Lemma ci_readln_errored c : errored c = true -> errored (ci_readln c).1 = true.
Proof.
  intros He. unfold ci_readln. case_bool_decide; (destruct (g_strstr_len _ _); [|done]);
    (case_decide; [apply errored_set_ERR|]); unfold client_rbuf_scale; by case_decide.
Qed.

Lemma readln_side c :
  read_wf c -> fault (ci_readln c).1 = fault c /\ write_buffer (ci_readln c).1 = write_buffer c /\
  write_buffer_offset (ci_readln c).1 = write_buffer_offset c /\ ssl (ci_readln c).1 = ssl c.
Proof.
  intros Hr. unfold ci_readln. rewrite bool_decide_eq_true_2 by exact Hr.
  destruct (g_strstr_len _ _); [|done]. case_decide; [done|]. unfold client_rbuf_scale. by case_decide.
Qed.

Lemma ci_readln_sound c : read_wf c -> sound_io c -> sound_io (ci_readln c).1.
Proof.
  intros Hr [Hf Hc]. destruct (readln_side c Hr) as (E1 & E2 & E3 & E4). split; [congruence|].
  destruct (errored (ci_readln c).1) eqn:He; [by left|right].
  destruct Hc as [X|[[(wb & W1 & W2) _ _] Hs]]; [apply ci_readln_errored in X; congruence|].
  split; [|congruence]. split; [|congruence..]. rewrite E2, E3. eauto.
Qed.

(** The loop after the connection broke. *)
Lemma input_loop_errored fuel w :
  lmtp_inv (session w) -> ready (session w) -> errored (ci (session w)) = true ->
  errored (ci (session (input_loop fuel w))) = true.
Proof.
  revert w. induction fuel as [|fuel IH]; intros w Hi Hr He; simpl; [done|].
  pose proof (ci_readln_errored _ He) as He1. destruct (ci_readln (ci (session w))) as [c buffer].
  simpl in He1. destruct buffer as [|b buffer]; [done|].
  set (w1 := if bool_decide _ then _ else _).
  assert (errored (ci (session w1)) = true /\ lmtp_inv (session w1) /\ ready (session w1)) as (E1 & I1 & R1).
  { subst w1. by case_bool_decide. }
  pose proof (lmtp_line_advances w1 (cstring_of (b :: buffer)) I1 R1) as [A B].
  destruct (lmtp_line w1 _) as [w2 []]; simpl in *; [|by apply A].
  apply IH; [apply B..|by apply A].
Qed.

(** Where the loop ends on a connection that is not broken. *)
Definition drained (w : lworld) : Prop :=
  fault (ci (session w)) = false /\
  (closed (session w) = true \/
   (lmtp_inv (session w) /\ ready (session w) /\ sound_io (ci (session w)) /\ read_wf (ci (session w)) /\
    LF ∉ cstring_of (unread (ci (session w))))).

Lemma input_loop_safe fuel w : parses_all ->
  lmtp_inv (session w) -> ready (session w) -> sound_io (ci (session w)) -> read_wf (ci (session w)) ->
  input_ok (unread (ci (session w))) -> (length (unread (ci (session w))) < fuel)%nat ->
  errored (ci (session (input_loop fuel w))) = true \/ drained (input_loop fuel w).
Proof.
  intros Pa. revert w. induction fuel as [|fuel IH]; intros w Hi Hr Hs Hw Hin Hf; [lia|]. simpl.
  pose proof (ci_readln_spec _ Hw) as L. pose proof (ci_readln_sound _ Hw Hs) as Hs1.
  destruct (ci_readln (ci (session w))) as [c buffer]. simpl in Hs1.
  destruct L as [Hw1 [(-> & Hu & [Hn|[He _]])|(l & -> & Hl & Hz & _ & _ & Hu)]].
  - right. split; [apply Hs1|]. right. split_and!; try done. simpl. by rewrite Hu.
  - by left.
  - destruct (Hin l) as [Hlen Hok].
    { split; [done|]. exists [], (unread c). rewrite Hu, <- app_assoc. auto. }
    assert (match l ++ [LF] with [] => False | _ => True end) as Hne by (by destruct l).
    destruct (l ++ [LF]) as [|b rest] eqn:Eb; [done|]. rewrite <- Eb in *.
    rewrite bool_decide_eq_false_2 by (rewrite length_app; simpl; lia).
    rewrite cstring_of_id by (rewrite not_elem_of_app, list_elem_of_singleton; by split).
    set (w1 := upd w _).
    pose proof (lmtp_line_advances w1 (l ++ [LF]) Hi Hr) as [A B].
    destruct (lmtp_line w1 (l ++ [LF])) as [w2 []]; cbn [fst snd] in *.
    + destruct B as (I2 & R2 & [_ S2]); [by split|]. destruct (S2 Hs1) as [Hs2 In2].
      destruct (errored (ci (session w2))) eqn:He; [left; by apply input_loop_errored|].
      destruct (unread_input_side _ _ (In2 eq_refl)) as [U2 W2].
      apply IH; [done..|by apply W2| |]; rewrite U2; simpl.
      * apply (input_ok_rest l); [|done]. rewrite Hu, <- app_assoc in Hin. exact Hin.
      * rewrite Hu, !length_app in Hf. simpl in Hf. lia.
    + destruct B as [Hc Hfault]. right. split; [by apply Hfault; [split|]|by left].
Qed.

(** A session between two events. *)
Definition lmtp_good (w : lworld) : Prop :=
  lmtp_inv (session w) /\ ready (session w) /\ sound_io (ci (session w)) /\ read_wf (ci (session w)).

Lemma lmtp_handle_connection_good c host uid :
  sound_io c -> read_wf c -> lmtp_good (lmtp_handle_connection c host uid) \/
    errored (ci (session (lmtp_handle_connection c host uid))) = true.
Proof.
  intros Hs Hw. unfold lmtp_handle_connection. set (w0 := mklworld _ []).
  assert (lmtp_inv (session w0) /\ ready (session w0)) as [I0 R0].
  { split; [|left; split; [done|apply holds_new]]. split; [exists []; apply holds_new|]. exists [], [].
    split_and!; [apply holds_new|done..]. }
  assert (keeps w0 (send_greeting w0) /\ ready (session (send_greeting w0))) as [[[E1 S1] I1] R1].
  { unfold send_greeting. destruct (negb _).
    - split; [|exact R0]. split; [apply (io_write (ci (session w0))); by eexists|].
      intros I. exact (inv_state (session w0) CLIENTSTATE_QUIT ltac:(done) ltac:(done) I).
    - destruct conf_banner; (split; [replies|exact R0]). }
  assert (sound_io (ci (session w0))) as Hs0.
  { refine (proj1 (proj2 (io_trans _ _ _ (io_cork c) (io_timeout _ _)) Hs)). }
  destruct (S1 Hs0) as [Hs1 In1]. destruct (io_uncork (ci (session (send_greeting w0)))) as [E2 S2].
  destruct (S2 Hs1) as [Hs2 In2].
  destruct (errored (ci_uncork (ci (session (send_greeting w0))))) eqn:He; [by right|left].
  split; [exact (I1 I0)|]. split; [exact R1|]. split; [exact Hs2|].
  assert (errored (ci (session (send_greeting w0))) = false) as He1.
  { destruct (errored (ci (session (send_greeting w0)))) eqn:X; [discriminate (E2 eq_refl)|done]. }
  apply (unread_input_side _ _ (In2 eq_refl)). apply (unread_input_side _ _ (In1 He1)). exact Hw.
Qed.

- - - - -

## INSTRUCTIONS FOR THE TASK
Could you return exactly the stretch of the data above that starts at the line with "intros Hr [Hf" and ends at the line with "pose proof (ci_readln_errored", both lines included?

## REPLY
  intros Hr [Hf Hc]. destruct (readln_side c Hr) as (E1 & E2 & E3 & E4). split; [congruence|].
  destruct (errored (ci_readln c).1) eqn:He; [by left|right].
  destruct Hc as [X|[[(wb & W1 & W2) _ _] Hs]]; [apply ci_readln_errored in X; congruence|].
  split; [|congruence]. split; [|congruence..]. rewrite E2, E3. eauto.
Qed.

(** The loop after the connection broke. *)
Lemma input_loop_errored fuel w :
  lmtp_inv (session w) -> ready (session w) -> errored (ci (session w)) = true ->
  errored (ci (session (input_loop fuel w))) = true.
Proof.
  revert w. induction fuel as [|fuel IH]; intros w Hi Hr He; simpl; [done|].
  pose proof (ci_readln_errored _ He) as He1. destruct (ci_readln (ci (session w))) as [c buffer].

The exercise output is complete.